Judge Tjoflat concurred in a separate opinion in which he held that Bissell should not apply because its use of Barker v. Wingo was “non-binding dicta.” Judge Tjoflat did not find the return of the indictment or the submission of an ex parte affidavit sufficient to determine whether the restrain was proper. He wrote that under the standard procedural due process test of Mathews v. Eldridge, an evidentiary hearing should be held ( a proposition with which Judge Marcus agreed) and should be held pretrial. The resolution of whether assets that are to be used for the payment of counsel of choice may continue to be restrained cannot wait for determination at the trial. He noted that, if the matter is carried along till trial, the “prosecutorial incentives increase the likelihood of an erroneous deprivation in the absence of a prompt hearing. A prosecutor has everything to gain by restraining assets that ultimately may not be forfeited. By doing so, he can stack the deck in the government’s favor by crippling the defendant’s ability to afford high-quality counsel. If the prosecutor can delay judicial oversight of the restraint until trial, he also has nothing to lose, as he does not have to dedicate any extra resources to defending his decision.”
Friday's notes
The DBR reports that the mold lawsuit filed by Ted Klein's family has been dismissed by Judge Story. Apparently, you can only get $1,000 under the Federal Employees Compensation Act when death results from on-duty injuries of a federal employee. Readers, can this law be constitutional? That seems insane to me.

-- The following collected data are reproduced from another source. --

(* ===== verification/SharedCodec.v ===== *)
(** Conversions of libs/fastcommon/src/shared_func.c: integers and bytes, hexadecimal
    and URL encodings, numbers with separators, sizes with units, networks of addresses.

    A buffer that is written is a list of its cells; a string that is only read is a
    list of its characters (CString.v). *)
From S2P Require Import Prelude CString.

(** * Code *)

Definition ENOMEM : Z := 12.
Definition EINVAL : Z := 22.

(** Arithmetic on int64_t. *)
Definition clong (z : Z) : res Z := if (LONG_MIN <=? z) && (z <=? LONG_MAX) then Done z else Undef.

(** [*p++ = x] for each of [xs]. *)
Fixpoint store_all (b : list Z) (p : Z) (xs : list Z) : res (list Z) :=
  match xs with [] => mret b | x :: xs => b ← store b p x; store_all b (p + 1) xs end.

Fixpoint load_all (b : list Z) (p : Z) (n : nat) : res (list Z) :=
  match n with O => mret [] | S n => x ← load b p; xs ← load_all b (p + 1) n; mret (x :: xs) end.

Definition short2buff (n : Z) (buff : list Z) : res (list Z) :=
  store_all buff 0 [Z.land (Z.shiftr n 8) 255; Z.land n 255].

(** The conversion to short wraps. *)
Definition buff2short (buff : list Z) : res Z :=
  xs ← load_all buff 0 2;
  match xs with
  | [a; b] => mret (sext 16 (Z.lor (Z.shiftl a 8) b))
  | _ => Undef
  end.

Definition int2buff (n : Z) (buff : list Z) : res (list Z) :=
  store_all buff 0 [Z.land (Z.shiftr n 24) 255; Z.land (Z.shiftr n 16) 255; Z.land (Z.shiftr n 8) 255; Z.land n 255].

(** The first byte is shifted as an int. *)
Definition buff2int (buff : list Z) : res Z :=
  xs ← load_all buff 0 4;
  match xs with
  | [a; b; c; d] =>
      a ← cint (Z.shiftl a 24);
      mret (Z.lor (Z.lor (Z.lor a (Z.shiftl b 16)) (Z.shiftl c 8)) d)
  | _ => Undef
  end.

Definition long2buff (n : Z) (buff : list Z) : res (list Z) :=
  store_all buff 0 [Z.land (Z.shiftr n 56) 255; Z.land (Z.shiftr n 48) 255; Z.land (Z.shiftr n 40) 255;
    Z.land (Z.shiftr n 32) 255; Z.land (Z.shiftr n 24) 255; Z.land (Z.shiftr n 16) 255;
    Z.land (Z.shiftr n 8) 255; Z.land n 255].

Definition buff2long (buff : list Z) : res Z :=
  xs ← load_all buff 0 8;
  match xs with
  | [a; b; c; d; e; f; g; h] =>
      a ← clong (Z.shiftl a 56);
      mret (Z.lor (Z.lor (Z.lor (Z.lor (Z.lor (Z.lor (Z.lor a (Z.shiftl b 48)) (Z.shiftl c 40)) (Z.shiftl d 32))
        (Z.shiftl e 24)) (Z.shiftl f 16)) (Z.shiftl g 8)) h)
  | _ => Undef
  end.

(** A digit of ["%02x"]. *)
Definition hex_char (v : Z) : Z := if v <? 10 then 48 + v else 87 + v.

(** [sprintf] writes the two digits and a terminator. *)
Definition bin2hex (s : list Z) (len : Z) (szHexBuff : list Z) : res (list Z) :=
  '(b, nLen) ← for_up 0 len (λ p '(b, nLen),
    x ← load s p;
    b ← store_all b nLen [hex_char (Z.shiftr x 4); hex_char (Z.land x 15); 0];
    nLen ← cint (nLen + 2);
    mret (b, nLen)) (szHexBuff, 0);
  store b nLen 0.

(** The buffer and [*nDestLen]. *)
Definition hex2bin (s : list Z) (szBinBuff : list Z) : res (list Z * Z) :=
  let nSrcLen := zlen s in
  if nSrcLen =? 0 then b ← store szBinBuff 0 0; mret (b, 0) else
  let nDestLen := Z.quot nSrcLen 2 in
  b ← for_up 0 nDestLen (λ i b,
    x ← char_at s (2 * i);
    y ← char_at s (2 * i + 1);
    store b i (u8 (strtol [x; y] 16).1)) szBinBuff;
  b ← store b nDestLen 0;
  mret (b, nDestLen).

Definition url_plain (c : Z) : bool :=
  (48 <=? c) && (c <=? 57) || (97 <=? c) && (c <=? 122) || (65 <=? c) && (c <=? 90) ||
  (c =? 95) || (c =? 45) || (c =? 46).

(** [hex_chars[v]] *)
Definition HEX_CHARS (v : Z) : Z := if v <? 10 then 48 + v else 55 + v.

(** The buffer and [*dest_len]. *)
Definition urlencode (src : list Z) (src_len : Z) (dest : list Z) : res (list Z * Z) :=
  '(dest, p) ← for_up 0 src_len (λ i '(dest, p),
    c ← load src i;
    if url_plain c then dest ← store dest p c; mret (dest, p + 1)
    else if c =? 32 then dest ← store dest p 43; mret (dest, p + 1)
    else
      dest ← store_all dest p [37; HEX_CHARS (Z.shiftr c 4); HEX_CHARS (Z.land c 15)];
      mret (dest, p + 3)) (dest, 0);
  dest ← store dest p 0;
  mret (dest, p).

Definition IS_HEX_CHAR (c : Z) : bool :=
  (48 <=? c) && (c <=? 57) || (65 <=? c) && (c <=? 70) || (97 <=? c) && (c <=? 102).

Definition HEX_VALUE (c : Z) : Z :=
  if (48 <=? c) && (c <=? 57) then c - 48
  else if (97 <=? c) && (c <=? 102) then c - 97 + 10 else c - 65 + 10.

Fixpoint urldecode_loop (fuel : nat) (src : list Z) (src_len : Z) (i : Z) (dest : list Z) (p : Z) : res (list Z * Z) :=
  match fuel with
  | O => OutOfFuel
  | S fuel =>
      if i <? src_len then
        c ← load src i;
        if (c =? 37) && (i + 2 <? src_len) then
          cHigh ← load src (i + 1);
          cLow ← load src (i + 2);
          if IS_HEX_CHAR cHigh && IS_HEX_CHAR cLow then
            dest ← store dest p (u8 (Z.lor (Z.shiftl (HEX_VALUE cHigh) 4) (HEX_VALUE cLow)));
            urldecode_loop fuel src src_len (i + 3) dest (p + 1)
          else
            dest ← store dest p c; urldecode_loop fuel src src_len (i + 1) dest (p + 1)
        else if c =? 43 then dest ← store dest p 32; urldecode_loop fuel src src_len (i + 1) dest (p + 1)
        else dest ← store dest p c; urldecode_loop fuel src src_len (i + 1) dest (p + 1)
      else mret (dest, p)
  end.
(* ===== verification/SharedText.v ===== *)
(** Texts in libs/fastcommon/src/shared_func.c: changing, trimming, splitting and
    replacing in buffers, and tests on names and addresses.

    A buffer that is changed in place is the list of its cells and a pointer into it an
    index; a string that is only read is the list of its characters (CString.v). *)
From S2P Require Import Prelude CString.

(** * Code *)

(** [p += 2] for a byte above 127 that another one follows. *)
Fixpoint getCharLen_loop (fuel : nat) (s : list Z) (p count : Z) : res Z :=
  match fuel with
  | O => OutOfFuel
  | S fuel =>
      c ← char_at s p;
      if c =? 0 then mret count else
      p ← (if 127 <? c then d ← char_at s (p + 1); mret (if d =? 0 then p + 1 else p + 2) else mret (p + 1));
      count ← cint (count + 1);
      getCharLen_loop fuel s p count
  end.

Definition getCharLen (s : list Z) : res Z := getCharLen_loop (S (length s)) s 0 0.

(** The loop of the next three functions: each character up to the terminator. *)
Fixpoint change_loop (f : Z → Z) (fuel : nat) (s : list Z) (p : Z) : res (list Z) :=
  match fuel with
  | O => OutOfFuel
  | S fuel => c ← load s p; if c =? 0 then mret s else s ← store s p (f c); change_loop f fuel s (p + 1)
  end.

Definition replaceCRLF2Space (s : list Z) : res (list Z) :=
  change_loop (λ c, if (c =? 13) || (c =? 10) then 32 else c) (length s) s 0.
Definition toLowercase (src : list Z) : res (list Z) :=
  change_loop (λ c, if (65 <=? c) && (c <=? 90) then c + 32 else c) (length src) src 0.
Definition toUppercase (src : list Z) : res (list Z) :=
  change_loop (λ c, if (97 <=? c) && (c <=? 122) then c - 32 else c) (length src) src 0.

Definition trimmed (c : Z) : bool := (c =? 32) || (c =? 10) || (c =? 13) || (c =? 9).

(** [for (p=...; p<pEnd; p++)] up to a character that is not trimmed; and downwards. *)
Fixpoint skip_up (n : nat) (b : list Z) (p : Z) : res Z :=
  match n with
  | O => mret p
  | S n => c ← load b p; if trimmed c then skip_up n b (p + 1) else mret p
  end.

The UBS case keeps going and going and going. This time a banker and a lawyer have been indicted. Via Curt Anderson:
A banker and a lawyer from Switzerland were indicted Thursday on fraud charges for allegedly helping rich Americans evade taxes by hiding assets in Swiss banks, including UBS AG and a smaller Zurich-based institution.
Among the allegations in court documents against banker Hansruedi Schumacher, 51, and 42-year-old attorney Matthias Rickenbach is that they told a New York businessman they paid an unnamed Swiss government official a $45,000 bribe for information on whether the businessman's account would be revealed to U.S. investigators.
Schumacher and Rickenbach each face a single charge of conspiring to defraud the U.S., which carries a potential five-year prison sentence. Prosecutors said both men remain in Switzerland, and it wasn't immediately clear if they had U.S. lawyers to represent them.
The indictment comes one day after the Swiss and U.S. governments unveiled an agreement in which UBS will divulge names of some 4,450 wealthy Americans suspected of dodging taxes through secret bank accounts. Many of those people, and the bankers and attorneys who advised them, could also face criminal charges.
And from the last post, we're debating Plaxico Burress' two year sentence in the comments. Go post your thoughts.